The umbral portion which was as far as 242 km (150 mi), it included areas that were 150 miles (250 km) northwest of the Cape Verdean island of Santo Antão (then a Portuguese colony) in the Atlantic, the Spanish controlled Canary Islands, Morocco including Casablanca, Rabat, Tangier and Tétouan, Gibraltar, Spain including Málaga, Valencia and Barcelona, France including Grenoble, Lyon, Nîmes and Marseille, Switzerland, Munich, Danzig (now Gdańsk, Poland), Masuria, much of the Baltic, Saint Petersburg, Russia, newly founded at the time and a part of the Russian north including the Samoyedic and Yakut areas and up to Manchuria. The greatest occurred in the area between Saxony and Lower Silesia (now in Poland) at 51.5 N, 15.2 E at 9:35 UTC (10:35 CET) and lasted for over 4 minutes.

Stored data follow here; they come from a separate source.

(* ===== verification/SmallString.v ===== *)
(** * base::BasicSmallString<char, N> (strings/small_string.h): the code

    The characters of a small string are in the object, in a block [this] of [N + 1] bytes; those
    of a large one in a buffer of the allocator.  The union with its flag is [Rep]: the fields in
    use besides the inline characters, which the fields of a large string overwrite.  The size
    type has 32 bits, a character is one byte. *)

From stdpp Require Import gmap.
From S2P Require Import Prelude Memory CMemory BaseString BaseStringSearch.

Set Default Proof Using "Type".
#[local] Open Scope Z_scope.

Inductive Rep := SmallRep (size : Z) | LargeRep (data : nat) (size capacity : Z).

Definition npos : Z := 2 ^ 32 - 1.
Definition kMaxCapacity : Z := 2 ^ 32 - 2.
Definition max_size : Z := kMaxCapacity.

Section SmallString.

Context (allocates : Z -> bool) (N : Z).

Definition kInlineCapacity : Z := N.

(** ** The helpers *)

Definition is_large_ (r : Rep) : bool := match r with SmallRep _ => false | LargeRep _ _ _ => true end.
Definition data_of_ (this : nat) (r : Rep) : ptr := match r with SmallRep _ => (this, 0%nat) | LargeRep d _ _ => (d, 0%nat) end.
Definition get_size (r : Rep) : Z := match r with SmallRep n => n | LargeRep _ n _ => n end.
Definition get_capacity (r : Rep) : Z := match r with SmallRep _ => kInlineCapacity | LargeRep _ _ c => c end.
Definition set_size (r : Rep) (new_size : Z) : Rep := match r with SmallRep _ => SmallRep new_size | LargeRep d _ c => LargeRep d new_size c end.

Definition terminate (this : nat) (r : Rep) : Prog () := store_byte (advance_ptr (data_of_ this r) (get_size r)) 0.

Definition buffer_byte_size (capacity : Z) : Z := u64 (u64 (capacity + 1) * 1).

Definition allocate_buffer (capacity : Z) : Prog nat :=
  _ ← lift (fatal_check (capacity <=? kMaxCapacity));
  data ← Allocate allocates (buffer_byte_size capacity);
  lift (match data with Some data => Ok data | None => Fatal end).

Definition checked_length_sum (a b : Z) : Prog Z := _ ← lift (fatal_check (a <=? (2 ^ 32 - 1) - b)); mret (u32 (a + b)).

Definition init_empty (this : nat) : Prog Rep := _ ← store_byte (this, 0%nat) 0; mret (SmallRep 0).

Definition deallocate_large_if_needed (r : Rep) : Prog () := match r with LargeRep d _ c => Free d (buffer_byte_size c) | SmallRep _ => mret () end.

(** The assignments to [large_], which lie over the inline characters. *)
Definition become_large (this data : nat) (size capacity : Z) : Prog Rep :=
  _ ← store_bytes (this, 0%nat) (replicate (Z.to_nat (N + 1)) Uninit); mret (LargeRep data size capacity).

Definition new_capacity_for (required : Z) : Z :=
  let headroom := kMaxCapacity - required in
  let extra := required / 2 in
  u32 (required + (if extra <? headroom then extra else headroom)).

Definition grow_to (this : nat) (r : Rep) (required : Z) : Prog Rep :=
  if required <=? get_capacity r then mret r
  else
    _ ← lift (fatal_check (required <=? kMaxCapacity));
    let new_capacity := new_capacity_for required in
    new_data ← allocate_buffer new_capacity;
    let cur_size := get_size r in
    _ ← (if 0 <? cur_size then MemCopy (new_data, 0%nat) (data_of_ this r) (Z.to_nat cur_size) else mret ());
    _ ← store_byte (new_data, Z.to_nat cur_size) 0;
    _ ← deallocate_large_if_needed r;
    become_large this new_data cur_size new_capacity.

(** [if (n > get_capacity()) grow_to(n);] *)
Definition grow_if (this : nat) (r : Rep) (n : Z) : Prog Rep := if get_capacity r <? n then grow_to this r n else mret r.

(** [set_size(n); terminate();] *)
Definition finish (this : nat) (r : Rep) (n : Z) : Prog Rep := let r := set_size r n in _ ← terminate this r; mret r.

(** ** Contents *)

Definition clear (this : nat) (r : Rep) : Prog Rep := let r := set_size r 0 in _ ← store_byte (data_of_ this r) 0; mret r.

Definition assign (this : nat) (r : Rep) (str : option ptr) (len : Z) : Prog Rep :=
  match str with
  | None => clear this r
  | Some str =>
    if len =? 0 then clear this r
    else
      r ← grow_if this r len;
      _ ← MemCopy (data_of_ this r) str (Z.to_nat len);
      finish this r len
  end.

(** The cast cuts the length to 32 bits. *)
Definition assign_cstr (this : nat) (r : Rep) (str : ptr) : Prog Rep := n ← CountStringLength str kNoLimit; assign this r (Some str) (u32 n).

Definition reserve (this : nat) (r : Rep) (new_capacity : Z) : Prog Rep := grow_if this r new_capacity.

Definition resize (this : nat) (r : Rep) (new_size : Z) : Prog Rep :=
  let old_size := get_size r in
  r ← (if old_size <? new_size then
         r ← reserve this r new_size; _ ← MemSet (advance_ptr (data_of_ this r) old_size) 0 (Z.to_nat (new_size - old_size)); mret r
       else mret r);
  finish this r new_size.

Definition shrink_to_fit (this : nat) (r : Rep) : Prog Rep :=
  match r with
  | SmallRep _ => mret r
  | LargeRep data cur capacity =>
    if cur <=? kInlineCapacity then
      _ ← MemCopy (this, 0%nat) (data, 0%nat) (Z.to_nat cur);
      _ ← store_byte (this, Z.to_nat cur) 0;
      _ ← Free data (buffer_byte_size capacity);
      mret (SmallRep cur)
    else if cur <? capacity then
      new_data ← allocate_buffer cur;
      _ ← MemCopy (new_data, 0%nat) (data, 0%nat) (Z.to_nat cur);
      _ ← store_byte (new_data, Z.to_nat cur) 0;
      _ ← Free data (buffer_byte_size capacity);
      mret (LargeRep new_data cur cur)
    else mret r
  end.

(** ** Modification *)

Definition append (this : nat) (r : Rep) (str : ptr) (count : Z) : Prog Rep :=
  if count =? 0 then mret r
  else
    let old_size := get_size r in
    new_size ← checked_length_sum old_size count;
    r ← grow_if this r new_size;
    _ ← MemCopy (advance_ptr (data_of_ this r) old_size) str (Z.to_nat count);
    finish this r new_size.

Definition append_cstr (this : nat) (r : Rep) (str : ptr) : Prog Rep :=
  length ← CountStringLength str kNoLimit; _ ← lift (fatal_check (length <=? kMaxCapacity)); append this r str (u32 length).

Definition push_back (this : nat) (r : Rep) (c : Z) : Prog Rep :=
  let old_size := get_size r in
  new_size ← checked_length_sum old_size 1;
  r ← grow_if this r new_size;
  _ ← store_byte (advance_ptr (data_of_ this r) old_size) c;
  finish this r new_size.

Definition insert (this : nat) (r : Rep) (pos count c : Z) : Prog Rep :=
  _ ← bug_check (pos <=? get_size r);
  if count =? 0 then mret r
  else
    let old_size := get_size r in
    new_size ← checked_length_sum old_size count;
    r ← grow_if this r new_size;
    let d := data_of_ this r in
    _ ← MemMove (advance_ptr d (pos + count)) (advance_ptr d pos) (Z.to_nat (old_size - pos));
    _ ← fill_chars (Z.to_nat count) (advance_ptr d pos) c;
    finish this r new_size.

Definition erase (this : nat) (r : Rep) (pos count : Z) : Prog Rep :=
  let cur := get_size r in
  _ ← bug_check (pos <=? cur);
  let count := Z.min count (cur - pos) in
  if count =? 0 then mret r
  else
    let d := data_of_ this r in
    _ ← MemMove (advance_ptr d pos) (advance_ptr d (pos + count)) (Z.to_nat (cur - pos - count));
    finish this r (cur - count).

Definition remove_suffix (this : nat) (r : Rep) (n : Z) : Prog Rep :=
  let cur := get_size r in _ ← bug_check (n <=? cur); finish this r (cur - n).

Definition set_at (this : nat) (r : Rep) (i c : Z) : Prog Rep :=
  _ ← bug_check (i <? get_size r); _ ← store_byte (advance_ptr (data_of_ this r) i) c; mret r.

(** ** Constructors and assignments; the storage of the object is there *)

Definition construct_cstr (this : nat) (str : option ptr) : Prog Rep := r ← init_empty this; match str with Some str => assign_cstr this r str | None => mret r end.
Definition construct_chars (this : nat) (str : option ptr) (len : Z) : Prog Rep := r ← init_empty this; assign this r str len.

Definition construct_fill (this : nat) (count c : Z) : Prog Rep :=
  r ← init_empty this;
  if 0 <? count then
    r ← grow_to this r count;
    _ ← fill_chars (Z.to_nat count) (data_of_ this r) c;
    finish this r count
  else mret r.

Definition construct_array (this : nat) (arr : ptr) (array_size : Z) : Prog Rep :=
  r ← init_empty this; n ← CountStringLength arr (if 0 <? array_size then array_size - 1 else 0); assign this r (Some arr) (u32 n).

(** A string is named by its block and its fields. *)
Definition copy_construct (this : nat) (other : nat) (ro : Rep) : Prog Rep := construct_chars this (Some (data_of_ other ro)) (get_size ro).

(** The constructor from a string of another type, with [size] characters at [str]. *)
Definition construct_string (this : nat) (str : ptr) (size : Z) : Prog Rep := construct_chars this (Some str) (u32 size).

(** The results are the new string and what is left of [other]. *)
Definition move_construct (this other : nat) (ro : Rep) : Prog (Rep * Rep) :=
  match ro with
  | LargeRep d n c => r ← become_large this d n c; ro ← init_empty other; mret (r, ro)
  | SmallRep n => _ ← MemCopy (this, 0%nat) (other, 0%nat) (Z.to_nat (n + 1)); ro ← init_empty other; mret (SmallRep n, ro)
  end.

Definition move_assign (this : nat) (r : Rep) (other : nat) (ro : Rep) : Prog (Rep * Rep) :=
  if (this =? other)%nat then mret (r, ro) else _ ← deallocate_large_if_needed r; move_construct this other ro.

Definition copy_assign (this : nat) (r : Rep) (other : nat) (ro : Rep) : Prog Rep :=
  if (this =? other)%nat then mret r else assign this r (Some (data_of_ other ro)) (get_size ro).

Definition destruct_string (r : Rep) : Prog () := deallocate_large_if_needed r.

(** [result] is the storage of the new string. *)
Definition substr (result this : nat) (r : Rep) (pos count : Z) : Prog Rep :=
  let cur := get_size r in
  _ ← bug_check (pos <=? cur);
  construct_chars result (Some (advance_ptr (data_of_ this r) pos)) (Z.min count (cur - pos)).

(** ** Reading *)

Definition at_ (this : nat) (r : Rep) (i : Z) : Prog Z := _ ← bug_check (i <? get_size r); load_byte (advance_ptr (data_of_ this r) i).
Definition back (this : nat) (r : Rep) : Prog Z := _ ← bug_check (negb (get_size r =? 0)); load_byte (advance_ptr (data_of_ this r) (get_size r - 1)).
Definition empty (r : Rep) : bool := get_size r =? 0.
Definition is_inline (r : Rep) : bool := negb (is_large_ r).

Definition compare_chars (this : nat) (r : Rep) (str : ptr) (count : Z) : Prog Z :=
  let left_size := get_size r in
  let min_size := Z.min left_size count in
  result ← MemCompare (data_of_ this r) str (Z.to_nat min_size);
  mret (if negb (result =? 0) then result else if left_size <? count then -1 else if count <? left_size then 1 else 0).

Definition compare (this : nat) (r : Rep) (other : nat) (ro : Rep) : Prog Z := compare_chars this r (data_of_ other ro) (get_size ro).
Definition compare_cstr (this : nat) (r : Rep) (str : ptr) : Prog Z := n ← CountStringLength str kNoLimit; compare_chars this r str (u32 n).

Definition equal (this : nat) (r : Rep) (other : nat) (ro : Rep) : Prog bool :=
  if negb (get_size r =? get_size ro) then mret false
  else c ← MemCompare (data_of_ this r) (data_of_ other ro) (Z.to_nat (get_size r)); mret (c =? 0).

Definition equal_cstr (this : nat) (r : Rep) (rhs : option ptr) : Prog bool :=
  match rhs with
  | None => mret (empty r)
  | Some rhs =>
    rhs_len ← CountStringLength rhs kNoLimit;
    if negb (rhs_len =? get_size r) then mret false else c ← MemCompare (data_of_ this r) rhs (Z.to_nat (get_size r)); mret (c =? 0)
  end.

Definition less (this : nat) (r : Rep) (other : nat) (ro : Rep) : Prog bool := c ← compare this r other ro; mret (c <? 0).
Definition less_equal (this : nat) (r : Rep) (other : nat) (ro : Rep) : Prog bool := c ← compare this r other ro; mret (c <=? 0).
Definition greater (this : nat) (r : Rep) (other : nat) (ro : Rep) : Prog bool := c ← compare this r other ro; mret (0 <? c).
Definition greater_equal (this : nat) (r : Rep) (other : nat) (ro : Rep) : Prog bool := c ← compare this r other ro; mret (0 <=? c).
Definition not_equal (this : nat) (r : Rep) (other : nat) (ro : Rep) : Prog bool := b ← equal this r other ro; mret (negb b).

(** [for (i = pos; i < cur; ++i)] *)
Fixpoint char_loop (n : nat) (d : ptr) (c i : Z) : Prog Z :=
  match n with O => mret npos | S n => x ← load_byte (advance_ptr d i); if x =? c then mret i else char_loop n d c (i + 1) end.

Definition find_char (this : nat) (r : Rep) (c pos : Z) : Prog Z :=
  let cur := get_size r in if cur <=? pos then mret npos else char_loop (Z.to_nat (cur - pos)) (data_of_ this r) c pos.

(** [for (i = pos; i <= last; ++i)] *)
Fixpoint occurrence_loop (n : nat) (d s : ptr) (s_len i : Z) : Prog Z :=
  match n with
  | O => mret npos
  | S n => c ← MemCompare (advance_ptr d i) s (Z.to_nat s_len); if c =? 0 then mret i else occurrence_loop n d s s_len (i + 1)
  end.

Definition find_cstr (this : nat) (r : Rep) (s : option ptr) (pos : Z) : Prog Z :=
  match s with
  | None => mret npos
  | Some s =>
    n ← CountStringLength s kNoLimit;
    let s_len := u32 n in
    let cur := get_size r in
    if s_len =? 0 then mret (if pos <=? cur then pos else npos)
    else if cur <? u32 (pos + s_len) then mret npos
    else occurrence_loop (Z.to_nat (u32 (cur - s_len) + 1 - pos)) (data_of_ this r) s s_len pos
  end.

Definition find_string (this : nat) (r : Rep) (other : nat) (ro : Rep) (pos : Z) : Prog Z := find_cstr this r (Some (data_of_ other ro)) pos.

(** [for (;; --i)] *)
Fixpoint down_loop (i : nat) (d : ptr) (c : Z) : Prog Z :=
  x ← load_byte (advance_ptr d (Z.of_nat i));
  if x =? c then mret (Z.of_nat i) else match i with O => mret npos | S i => down_loop i d c end.

Definition find_last_of (this : nat) (r : Rep) (c pos : Z) : Prog Z :=
  let cur := get_size r in
  if cur =? 0 then mret npos
  else down_loop (Z.to_nat (if (pos =? npos) || (cur <=? pos) then cur - 1 else pos)) (data_of_ this r) c.

End SmallString.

The eclipse showed up to 50% obscuration in Burkina Faso, Mai, Songhai, Benghazi in Libya, Ankara, Sinope, the north of the Caspian and a part of Mongolia and on the other side, northwestern Islands and the east shore of Greenland. It was 75% obscuration in places like Norway, Lapland and Zemlya and on the other side around Bissau, Syracuse in Sicily and Bucharest. Places that was 25% obscuration of the sun included Kingdom of Benin, Egypt and Babylon in Iraq (then commonly as Mesopotamia). Areas that were on the rim of the eclipse included Gabon, Darfur, Nubia, the north of the Arabian Peninsula, Persia, the Afghan Empire, Nepal, Assam and Manchurian controlled Yunnan.

The eclipse started in the middle of the Atlantic and finished at sunset in Siberia, Korea and China.

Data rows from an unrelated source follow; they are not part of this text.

(* ===== verification/SmallStringRep.v ===== *)
(** * base::BasicSmallString in memory (strings/small_string.h)

    When the inline block and the buffer of a string stand for a text ([text_at]), and what each
    modifier and constructor leaves: the text, the exact capacity, and nothing else touched.  The
    source of a copy may lie in the string itself as long as the string does not grow and the
    copied ranges do not overlap; the code asks for no more than that. *)

From stdpp Require Import gmap.
From S2P Require Import Prelude Memory Refine CMemory BaseString BaseStringRep BaseStringModify BaseStringConstruct BaseStringSearch SmallString.

Set Default Proof Using "Type".
#[local] Open Scope Z_scope.

(** The same names in both files mean the small string here. *)
Abbreviation kMaxCapacity := SmallString.kMaxCapacity.
Abbreviation npos := SmallString.npos.
Abbreviation get_size := SmallString.get_size.
Abbreviation set_size := SmallString.set_size.
Abbreviation clear := SmallString.clear.

Lemma small_max : kMaxCapacity = 2 ^ 32 - 2.
Proof. done. Qed.

Definition lay (r : Rep) : layout := match r with SmallRep _ => Small | LargeRep d _ c => Large d c end.

Section SmallString.

Context (allocates : Z -> bool) (N : Z) (HN : 0 < N <= kMaxCapacity).

(** ** The representation *)

Definition holds (m : memory) (this : nat) (r : Rep) (buf : list mbyte) : Prop :=
  (exists chars, blocks m !! this = Some (false, chars) /\ Z.of_nat (length chars) = N + 1 /\ (is_large_ r = false -> chars = buf)) /\
  match r with
  | SmallRep n => 0 <= n <= N
  | LargeRep d n c => d <> this /\ blocks m !! d = Some (true, buf) /\ Z.of_nat (length buf) = c + 1 /\ N < c <= kMaxCapacity /\ 0 <= n <= c
  end.

(** The string is the text [l]. *)
Definition text_at (m : memory) (this : nat) (r : Rep) (l : list Z) : Prop :=
  exists buf, holds m this r buf /\ get_size r = Z.of_nat (length l) /\ text_buffer l buf.

Abbreviation capacity := (get_capacity N).
Definition block_of (this : nat) (r : Rep) : nat := (data_of_ this r).1.

Lemma data_block this r : data_of_ this r = (block_of this r, 0%nat).
Proof using Type. by destruct r. Qed.

Lemma holds_block m this r buf : holds m this r buf -> exists d, blocks m !! block_of this r = Some (d, buf).
Proof using Type. intros [(c & E & _ & Ec) H]. destruct r; [exists false; rewrite <- (Ec eq_refl); exact E|exists true; apply H]. Qed.

Lemma holds_length m this r buf : holds m this r buf -> Z.of_nat (length buf) = capacity r + 1 /\ 0 <= get_size r <= capacity r /\ N <= capacity r <= kMaxCapacity.
Proof using HN. intros [(c & E & El & Ec) H]. destruct r; cbn in *; [rewrite <- (Ec eq_refl)|]; unfold kInlineCapacity; lia. Qed.

Lemma small_holds_apart m this r buf : holds m this r buf -> data_of (lay r) <> Some this.
Proof using Type. intros [_ H]. destruct r; [done|]. destruct H as [Hn _]. cbn. congruence. Qed.

Lemma holds_resize m this r buf k : holds m this r buf -> 0 <= k <= capacity r -> holds m this (set_size r k) buf.
Proof using Type.
  intros [H1 H2] Hk. destruct r as [n|d n c]; [by split|]. destruct H2 as (?&?&?&?&_). split; [done|]. cbn in *. split_and!; (done || lia).
Qed.

Lemma lay_resize r k : lay (set_size r k) = lay r.
Proof using Type. by destruct r. Qed.

Lemma cap_resize r k : capacity (set_size r k) = capacity r.
Proof using Type. by destruct r. Qed.

Lemma block_resize this r k : block_of this (set_size r k) = block_of this r.
Proof using Type. by destruct r. Qed.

The subsolar marking was in Nubia.

== Scientific and historical significance ==

The eclipse was the first to be the subject of predictive maps. Unlike the famous Halley's eclipse of 1715, the eclipse was not total in England. However John Flamsteed, based on a letter by a Captayn Stanyan in Bern, reported to the Royal Society that, for the first time to his knowledge, someone "took notice of a red streak preceding the emersion of the sun's body from a total eclipse", erroneously attributing it to the atmosphere of the Moon. Also Johann Jakob Scheuchzer reported on the eclipse's "red streak" relating it to the Moon's atmosphere.

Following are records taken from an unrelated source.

Set Default Proof Using "Type".
#[local] Open Scope Z_scope.

(** The same names in several files mean the small string here. *)
Abbreviation kMaxCapacity := SmallString.kMaxCapacity.
Abbreviation npos := SmallString.npos.
Abbreviation get_size := SmallString.get_size.
Abbreviation holds := SmallStringRep.holds.
Abbreviation becomes := SmallStringRep.becomes.

(** A position found, or 2^32 - 1. *)
Definition index32 (o : option nat) : Z := match o with Some i => Z.of_nat i | None => npos end.

Section Observers.

Context (N : Z) (HN : 0 < N <= kMaxCapacity).
Context {m : memory} {this : nat} {r : Rep} {l : list Z} (H : text_at N m this r l).

Abbreviation size_z l := (Z.of_nat (length l)).

Lemma small_byte i x : (l ++ [0]) !! i = Some x -> load_byte (advance_ptr (data_of_ this r) (Z.of_nat i)) m = Ok (m, x).
Proof using H. intros Ex. exact (readable_byte m _ _ i x (text_readable _ _ _ _ _ H) Ex). Qed.

Lemma small_char i x : l !! i = Some x -> load_byte (advance_ptr (data_of_ this r) (Z.of_nat i)) m = Ok (m, x).
Proof using H. intros Ex. apply small_byte. by apply lookup_app_l_Some. Qed.

Lemma small_at_ok i x : l !! i = Some x -> SmallString.at_ this r (Z.of_nat i) m = Ok (m, x).
Proof using H.
  intros Ex. pose proof (lookup_lt_Some _ _ _ Ex). unfold SmallString.at_. rewrite (text_size _ _ _ _ _ H), (proj2 (Z.ltb_lt _ _)) by lia.
  rewrite (prog_bind _ _ m m ()) by done. by apply small_char.
Qed.

Lemma small_back_ok x : l !! (length l - 1)%nat = Some x -> SmallString.back this r m = Ok (m, x).
Proof using H.
  intros Ex. pose proof (lookup_lt_Some _ _ _ Ex). unfold SmallString.back. rewrite (text_size _ _ _ _ _ H), (proj2 (Z.eqb_neq _ _)) by lia.
  rewrite (prog_bind _ _ m m ()) by done. replace (size_z l - 1) with (Z.of_nat (length l - 1)) by lia. by apply small_char.
Qed.

Lemma small_compare_at pos k q ys : (pos + k <= length l)%nat -> readable m q ys -> length ys = k ->
  MemCompare (advance_ptr (data_of_ this r) (Z.of_nat pos)) q k m = Ok (m, compare_numbers (take k (drop pos l)) ys).
Proof using H.
  intros Hp Hy El. rewrite advance_data. pose proof (text_part _ _ _ _ _ pos k H Hp) as Hr.
  assert (Ek : length (take k (drop pos l)) = k) by (rewrite length_take, length_drop; lia). rewrite <- Ek at 1. apply MemCompare_ok; [done|done|lia].
Qed.

Lemma small_compare_chars_ok q ys : readable m q ys -> SmallString.compare_chars this r q (size_z ys) m = Ok (m, lex_compare l ys).
Proof using H.
  intros Hy. unfold SmallString.compare_chars. cbv zeta. rewrite (text_size _ _ _ _ _ H). set (n := Nat.min (length l) (length ys)).
  replace (Z.to_nat (Z.min (size_z l) (size_z ys))) with n by lia.
  pose proof (small_compare_at 0 n q (take n ys) ltac:(lia) (readable_prefix _ _ _ _ Hy) ltac:(rewrite length_take; lia)) as E.
  assert (E0 : advance_ptr (data_of_ this r) (Z.of_nat 0) = data_of_ this r) by (by destruct r). rewrite E0 in E. rewrite (prog_bind _ _ _ _ _ E), drop_0.
  unfold mret, Prog_ret. do 2 f_equal. exact (lex_compare_split l ys).
Qed.

Lemma small_compare_ok other ro lo : text_at N m other ro lo -> SmallString.compare this r other ro m = Ok (m, lex_compare l lo).
Proof using H.
  intros Ho. unfold SmallString.compare. rewrite (text_size _ _ _ _ _ Ho). apply small_compare_chars_ok. by eapply text_whole.
Qed.

Lemma small_equal_part q ys : readable m q ys -> length ys = length l ->
  (c ← MemCompare (data_of_ this r) q (Z.to_nat (size_z l)); mret (c =? 0)) m = Ok (m, bool_decide (l = ys)).
Proof using H.
  intros Hy El. rewrite Nat2Z.id. rewrite (prog_bind _ _ _ _ _ (MemCompare_ok m _ q l ys (text_whole _ _ _ _ _ H) Hy (eq_sym El))).
  unfold mret, Prog_ret. by rewrite compare_numbers_eq.
Qed.

Lemma small_equal_ok other ro lo : text_at N m other ro lo -> SmallString.equal this r other ro m = Ok (m, bool_decide (l = lo)).
Proof using H.
  intros Ho. unfold SmallString.equal. rewrite (text_size _ _ _ _ _ H), (text_size _ _ _ _ _ Ho). destruct (Z.eqb_spec (size_z l) (size_z lo)) as [E|E]; cbn [negb].
  - apply small_equal_part; [by eapply text_whole|lia].
  - unfold mret, Prog_ret. rewrite bool_decide_false; [done|]. by intros ->.
Qed.

Lemma small_equal_cstr_ok q ys : cstring_at m q ys -> size_z ys < kNoLimit -> SmallString.equal_cstr this r (Some q) m = Ok (m, bool_decide (l = ys)).
Proof using H.
  intros Hy Hf. unfold SmallString.equal_cstr. rewrite (prog_bind _ _ _ _ _ (cstring_count _ _ _ Hy Hf)), (text_size _ _ _ _ _ H).
  destruct (Z.eqb_spec (size_z ys) (size_z l)) as [E|E]; cbn [negb].
  - apply small_equal_part; [by apply cstring_readable|lia].
  - unfold mret, Prog_ret. rewrite bool_decide_false; [done|]. by intros ->.
Qed.

Lemma small_char_loop_ok c n i : (i + n = length l)%nat -> char_loop n (data_of_ this r) c (Z.of_nat i) m = Ok (m, index32 (first_at (char_test l (fun x => x =? c)) n i)).
Proof using H.
  revert i. induction n as [|n IH]; intros i Hi; [done|]. cbn [char_loop first_at]. destruct (lookup_lt_is_Some_2 l i ltac:(lia)) as [x Ex].
  rewrite (prog_bind _ _ _ _ _ (small_char i x Ex)). unfold char_test at 1. rewrite Ex. destruct (x =? c); [done|].
  replace (Z.of_nat i + 1) with (Z.of_nat (S i)) by lia. apply IH. lia.
Qed.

The eclipse took place during the very low solar activity period known as the Maunder Minimum and from accounts and drawings of the totality, it is believed the bright K-corona (the corona type normally witnessed in totality) was not visible and only the symmetrical, circular, dim F-corona was seen (the corona type which can normally be seen farther from the Sun as it is greatly overshadowed by the K-corona). The eclipse also coincided with the Grand Alliance victory at Barcelona and the siege of Turin, and was widely interpreted as the "eclipse of Sun King", i.e., the dimming of Louis XIV, king of France, while the French court officially regarded the eclipse only as a scientific phenomenon.